* PROBLEM DESCRIPTION *
Scan the records for the string "Require"; copy each line where it occurs.

* Saved entries *
(* ===== verification/ReportTheorems.v ===== *)
(** * What a node can do to the cluster by reporting

    Over any store that honours the storage contract and any chain that leaves a reported
    object alone: a node's messages change its own Node and the applications pinned to it and
    nothing else; a report of its Node carries the controller's clock, the ceilings on
    capacity and the derived labels, keeps an operator's cordon and labels, and registers a
    new machine cordoned; and an application is erased by a report only at the end of its
    deletion. *)
From stdpp Require Import gmap strings list.
From Stdlib Require Import ZArith Ascii.
From S2P Require Import Prelude Resources CoreV1 ApiObjects Uids Paths Admission AdmissionFacts Allocation References.
From S2P Require Import Store Integrity Tenancy Bolt ApiService ApiContract Guards Services DefaultChain NodeMetrics NodeReports.
#[local] Open Scope Z_scope.

(** ** What the review leaves alone *)
(** A Node as it was, an application with the same status. *)
Definition report_kept {HQ : Quantity} (o o' : Object) : Prop :=
  match o with
  | ObjNode _ => o' = o
  | ObjApplication x => ∃ y, o' = ObjApplication y ∧ app_Status y = app_Status x
  | _ => True
  end.

(** With no identity, the chain neither changes a Node nor touches an application's status. *)
Class ReportsAlone {HQ : Quantity} (chain : Lister → list Plugin) : Prop :=
  reports_alone l a a' : admit_all (chain l) None a = Ok a' → report_kept (at_Object a) (at_Object a').

(** What JSON keeps of a Node and of an application's report: every field the API reads, but
    a time to the second and a quantity up to its amount. *)
Definition seconds (t : Z) : Z := t / 1000000000 * 1000000000.

Definition same_report {HQ : Quantity} (n n' : Node) : Prop :=
  node_Name n' = node_Name n ∧ node_Labels n' = node_Labels n ∧
  node_Unschedulable n' = node_Unschedulable n ∧
  q_Value (ra_CPU (ns_Capacity (node_Status n'))) = q_Value (ra_CPU (ns_Capacity (node_Status n))) ∧
  q_Value (ra_Memory (ns_Capacity (node_Status n'))) = q_Value (ra_Memory (ns_Capacity (node_Status n))) ∧
  ns_Heartbeat (node_Status n') = seconds (ns_Heartbeat (node_Status n)) ∧
  ns_Platform (node_Status n') = ns_Platform (node_Status n) ∧
  ns_Labels (node_Status n') = ns_Labels (node_Status n).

* RESULT FOR THIS EXERCISE *
From stdpp Require Import gmap strings list.
From Stdlib Require Import ZArith Ascii.
From S2P Require Import Prelude Resources CoreV1 ApiObjects Uids Paths Admission AdmissionFacts Allocation References.
From S2P Require Import Store Integrity Tenancy Bolt ApiService ApiContract Guards Services DefaultChain NodeMetrics NodeReports.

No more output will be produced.